• **ASSIGNMENT**
What is wanted is the line holding "(** Text without" and every later line through the end of the entries, set down exactly.

Top of RECORDS SHOWN

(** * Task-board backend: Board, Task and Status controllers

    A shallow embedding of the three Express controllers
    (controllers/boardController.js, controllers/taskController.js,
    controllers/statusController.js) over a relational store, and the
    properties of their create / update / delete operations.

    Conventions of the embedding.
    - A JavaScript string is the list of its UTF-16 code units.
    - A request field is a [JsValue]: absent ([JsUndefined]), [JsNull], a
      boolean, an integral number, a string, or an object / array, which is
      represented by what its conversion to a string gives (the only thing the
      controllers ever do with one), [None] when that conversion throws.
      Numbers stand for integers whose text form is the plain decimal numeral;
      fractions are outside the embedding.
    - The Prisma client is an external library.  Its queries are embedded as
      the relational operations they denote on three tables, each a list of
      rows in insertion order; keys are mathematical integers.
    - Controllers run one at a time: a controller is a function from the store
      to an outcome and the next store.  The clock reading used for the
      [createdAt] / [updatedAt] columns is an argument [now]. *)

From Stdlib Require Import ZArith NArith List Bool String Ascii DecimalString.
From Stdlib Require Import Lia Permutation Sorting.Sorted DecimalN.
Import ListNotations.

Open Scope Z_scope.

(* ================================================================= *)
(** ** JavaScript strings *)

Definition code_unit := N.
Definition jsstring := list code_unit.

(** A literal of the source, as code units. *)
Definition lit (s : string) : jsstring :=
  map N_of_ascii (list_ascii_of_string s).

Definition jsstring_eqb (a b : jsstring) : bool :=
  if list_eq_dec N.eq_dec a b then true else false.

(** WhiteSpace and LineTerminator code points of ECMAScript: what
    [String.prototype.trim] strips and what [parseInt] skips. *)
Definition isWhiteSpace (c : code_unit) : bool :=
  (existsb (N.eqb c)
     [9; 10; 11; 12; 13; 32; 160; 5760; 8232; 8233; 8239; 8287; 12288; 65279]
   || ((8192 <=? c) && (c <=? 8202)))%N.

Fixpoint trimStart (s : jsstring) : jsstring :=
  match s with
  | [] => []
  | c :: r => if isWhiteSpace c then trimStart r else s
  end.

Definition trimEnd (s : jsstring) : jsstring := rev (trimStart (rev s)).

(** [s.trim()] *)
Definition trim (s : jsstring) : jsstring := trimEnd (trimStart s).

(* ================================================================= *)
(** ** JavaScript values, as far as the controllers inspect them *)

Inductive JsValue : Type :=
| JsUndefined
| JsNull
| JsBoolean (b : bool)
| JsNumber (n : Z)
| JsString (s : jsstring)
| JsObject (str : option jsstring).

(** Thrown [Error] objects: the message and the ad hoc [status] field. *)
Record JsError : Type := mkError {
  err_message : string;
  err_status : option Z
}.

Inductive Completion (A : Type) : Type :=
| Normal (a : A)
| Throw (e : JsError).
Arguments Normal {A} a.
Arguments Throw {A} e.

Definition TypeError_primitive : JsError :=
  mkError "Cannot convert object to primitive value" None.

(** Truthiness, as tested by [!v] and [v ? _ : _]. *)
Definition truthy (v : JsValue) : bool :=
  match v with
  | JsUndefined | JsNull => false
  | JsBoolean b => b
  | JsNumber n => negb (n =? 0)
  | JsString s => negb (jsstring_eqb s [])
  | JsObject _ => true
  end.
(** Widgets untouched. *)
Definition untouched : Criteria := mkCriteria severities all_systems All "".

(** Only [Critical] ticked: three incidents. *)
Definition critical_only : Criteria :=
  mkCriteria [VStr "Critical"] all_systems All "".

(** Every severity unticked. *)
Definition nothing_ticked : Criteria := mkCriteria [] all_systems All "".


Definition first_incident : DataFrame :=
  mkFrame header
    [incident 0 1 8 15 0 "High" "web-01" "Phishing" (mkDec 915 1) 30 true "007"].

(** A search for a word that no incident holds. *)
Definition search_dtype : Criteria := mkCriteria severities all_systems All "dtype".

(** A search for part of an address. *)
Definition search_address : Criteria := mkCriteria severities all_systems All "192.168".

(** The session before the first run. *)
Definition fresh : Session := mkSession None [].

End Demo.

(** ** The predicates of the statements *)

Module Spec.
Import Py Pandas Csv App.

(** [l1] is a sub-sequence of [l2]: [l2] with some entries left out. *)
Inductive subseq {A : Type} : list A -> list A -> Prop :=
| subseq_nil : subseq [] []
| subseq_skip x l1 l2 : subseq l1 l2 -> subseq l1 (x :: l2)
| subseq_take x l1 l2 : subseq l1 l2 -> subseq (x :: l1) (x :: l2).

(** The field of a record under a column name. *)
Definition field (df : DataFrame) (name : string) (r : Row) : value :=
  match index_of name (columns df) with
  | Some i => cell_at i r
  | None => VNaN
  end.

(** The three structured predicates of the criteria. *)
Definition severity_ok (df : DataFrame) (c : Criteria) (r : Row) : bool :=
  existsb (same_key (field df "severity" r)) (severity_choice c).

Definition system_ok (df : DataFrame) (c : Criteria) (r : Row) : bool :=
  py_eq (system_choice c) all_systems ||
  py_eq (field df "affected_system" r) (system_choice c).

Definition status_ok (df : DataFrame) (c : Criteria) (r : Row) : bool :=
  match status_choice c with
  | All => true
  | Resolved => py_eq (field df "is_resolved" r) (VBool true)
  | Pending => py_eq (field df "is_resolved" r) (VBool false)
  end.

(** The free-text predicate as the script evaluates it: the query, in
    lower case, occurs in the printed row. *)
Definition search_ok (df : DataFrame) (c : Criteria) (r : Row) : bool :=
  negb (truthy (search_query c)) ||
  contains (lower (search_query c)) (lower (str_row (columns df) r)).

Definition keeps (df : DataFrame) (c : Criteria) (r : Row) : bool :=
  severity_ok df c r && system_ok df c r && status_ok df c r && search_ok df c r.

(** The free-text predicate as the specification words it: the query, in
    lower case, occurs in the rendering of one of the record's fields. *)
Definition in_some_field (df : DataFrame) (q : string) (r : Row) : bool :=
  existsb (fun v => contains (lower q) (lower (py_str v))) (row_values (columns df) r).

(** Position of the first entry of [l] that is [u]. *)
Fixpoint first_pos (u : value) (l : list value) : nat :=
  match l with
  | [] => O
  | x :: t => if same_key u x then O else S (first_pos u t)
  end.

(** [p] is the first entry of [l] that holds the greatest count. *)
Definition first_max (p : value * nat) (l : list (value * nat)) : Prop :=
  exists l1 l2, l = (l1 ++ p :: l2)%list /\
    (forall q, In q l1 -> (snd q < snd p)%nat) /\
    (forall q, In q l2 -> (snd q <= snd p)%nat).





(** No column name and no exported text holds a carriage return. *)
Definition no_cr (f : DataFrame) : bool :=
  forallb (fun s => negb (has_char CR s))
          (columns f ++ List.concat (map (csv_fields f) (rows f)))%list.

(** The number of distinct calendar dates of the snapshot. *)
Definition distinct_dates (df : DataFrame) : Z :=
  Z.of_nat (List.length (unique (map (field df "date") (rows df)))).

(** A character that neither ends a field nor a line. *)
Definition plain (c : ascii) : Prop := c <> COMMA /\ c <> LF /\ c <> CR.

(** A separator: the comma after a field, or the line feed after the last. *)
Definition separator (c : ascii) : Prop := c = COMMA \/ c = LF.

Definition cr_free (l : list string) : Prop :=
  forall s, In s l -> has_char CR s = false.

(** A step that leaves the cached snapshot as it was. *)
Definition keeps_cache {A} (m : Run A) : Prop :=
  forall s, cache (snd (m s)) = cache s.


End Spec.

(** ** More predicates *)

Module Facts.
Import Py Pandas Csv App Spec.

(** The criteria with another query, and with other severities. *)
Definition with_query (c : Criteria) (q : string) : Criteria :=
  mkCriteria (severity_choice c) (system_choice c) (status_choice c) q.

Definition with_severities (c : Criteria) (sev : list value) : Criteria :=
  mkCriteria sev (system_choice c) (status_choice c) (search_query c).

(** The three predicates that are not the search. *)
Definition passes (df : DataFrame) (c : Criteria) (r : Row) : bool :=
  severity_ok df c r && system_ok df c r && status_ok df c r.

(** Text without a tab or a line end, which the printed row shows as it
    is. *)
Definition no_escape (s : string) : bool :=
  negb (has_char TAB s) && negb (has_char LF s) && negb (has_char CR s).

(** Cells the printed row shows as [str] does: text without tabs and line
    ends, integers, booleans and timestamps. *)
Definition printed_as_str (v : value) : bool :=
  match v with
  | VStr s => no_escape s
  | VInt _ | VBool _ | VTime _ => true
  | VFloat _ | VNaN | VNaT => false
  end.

Bottom of RECORDS SHOWN

• **SOLUTION TO THIS PROBLEM**
(** Text without a tab or a line end, which the printed row shows as it
    is. *)
Definition no_escape (s : string) : bool :=
  negb (has_char TAB s) && negb (has_char LF s) && negb (has_char CR s).

(** Cells the printed row shows as [str] does: text without tabs and line
    ends, integers, booleans and timestamps. *)
Definition printed_as_str (v : value) : bool :=
  match v with
  | VStr s => no_escape s
  | VInt _ | VBool _ | VTime _ => true
  | VFloat _ | VNaN | VNaT => false
  end.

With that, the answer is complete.